Ils occupèrent les stations radio et les systèmes de haut-parleur pour y diffuser les appels aux rassemblements. Ils mirent à sac les locaux des institutions d’Etat et prirent d’assaut les postes de police ainsi que les prisons.

Ils arrachèrent les affiches de propagande des murs; les écoliers jetèrent par la fenêtre leurs manuels russes; et, dans une ville, les manifestants enfumèrent les agents de la Stasi pour les contraindre à quitter leur bâtiment avant de les enfermer dans un chenil avec un bol de nourriture pour chien déposé devant eux.

A Brandenburg, ils arrêtèrent un juge haï ainsi qu’un procureur avant de les conduire sur la place du marché pour y subir un contre-interrogatoire de la part des citoyens assemblés.

Occupation

Une bonne partie de la phase insurrectionnelle se déroula d’une manière non systématique, des forces fragmentées cherchant à atteindre des objectifs immédiats, limités. Là où, toutefois, des comités de grève parvinrent à se lier en des comités inter-usines – ou même régionaux –, les événements prirent une forme plus aiguë et plus consciemment révolutionnaire.

Des comités de grève conjoints furent formés à Hennigsdorf, Görlitz, Cottbus, Gera ainsi que sur les chantiers de Rügen et, surtout, dans le triangle densément industrialisé situé entre les rivières Saale, Mulde et Pleisse: dans les villes de Leipzig, Halle, Merseburg, Bittersfeld-Wolfen et Schkeuditz.

Certains comités coordonnèrent non seulement les actions de grève et les manifestations mais aussi l’activité insurrectionnelle.

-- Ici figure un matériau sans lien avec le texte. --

Lemma step2_closed (rnd : nat -> nat) (text : string) (r : Result.t) :
  closed (Rand.run (step2_AnalyzeRelationships rnd text r)).
Proof.
  unfold closed, Rand.run, step2_AnalyzeRelationships, Rand.bind.
  pose proof (analyze_closed rnd text (Result.concepts r) 0) as H.
  destruct (analyzeRelationships rnd text (Result.concepts r) 0) as [rels k].
  exact H.
Qed.

Lemma enrich_id (c : Concept.t) : Concept.id (enrich c) = Concept.id c.
Proof.
  unfold enrich.
  repeat match goal with
         | |- context [match ?x with _ => _ end] => destruct x
         end; reflexivity.
Qed.

Lemma step3_closed (text : string) (r : Result.t) :
  closed r -> closed (step3_EnrichSemantically text r).
Proof.
  unfold closed, step3_EnrichSemantically, endpointsIn. simpl.
  rewrite map_map.
  now rewrite (map_ext (fun c => Concept.id (enrich c)) Concept.id enrich_id).
Qed.

Lemma validate_closed (relationships : list Relationship.t)
  (concepts : list Concept.t) :
  endpointsIn concepts (validateRelationshipCoherence relationships concepts).
Proof.
  intros r Hr. unfold validateRelationshipCoherence in Hr.
  apply filter_In in Hr. destruct Hr as [Hr _].
  apply filter_In in Hr. destruct Hr as [_ Hr].
  unfold connectsValidConcepts in Hr. apply andb_true_iff in Hr.
  now rewrite !conceptIdsOf_In in Hr.
Qed.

Les organes qui s’étaient créés le plus tôt pouvaient exercer une puissante influence. A Merseburg, les comités de grève des deux plus grandes usines mirent en place un comité conjoint qui décida que la meilleure tactique permettant la poursuite du soulèvement consistait à retourner à la base et d’occuper. Dans l’intervalle, ils envoyèrent une délégation à Halle, la grande ville la plus proche.

Là-bas, ils établirent un autre comité qui comprenait les représentants des usines, un étudiant ainsi qu’un commerçant. Le comité de Halle développa son propre programme d’action et supervisa l’occupation de la station de radio locale ainsi que l’imprimerie du journal.

A Bitterfeld-Wolfen, environ 30’000 travailleurs marchèrent ensemble sur la place de la ville. Ils élurent un comité central, composé des représentants de toutes les principales usines rejoints par une ménagère et un étudiant. Le comité délégua des groupes de travailleurs pour prendre le contrôle de la ville, chacun soutenu par des centaines de manifestants.

Ils prirent le contrôle de la prison, où ils exigèrent d’un fonctionnaire d’établir une liste de prisonniers politiques à libérer. Ils prirent contrôle de l’office postal, du bâtiment de la municipalité, des locaux du SED et de la Stasi ainsi que du standard téléphonique.

Ils arrêtèrent le maire, placèrent des fonctionnaires en détention préventive, désarmèrent les agents de police et enfermèrent le chef de police, tout cela au nom du comité.

Les dossiers de police furent ouverts, le nom des collaborateurs lu à haute voix devant une assemblée de masse. Dans l’intervalle, ils ordonnèrent aux pompiers de débarrasser les murs de la ville de la propagande du régime et ils s’assurèrent que les sources d’approvisionnement en nourriture et en énergie se trouvaient aux mains des rebelles.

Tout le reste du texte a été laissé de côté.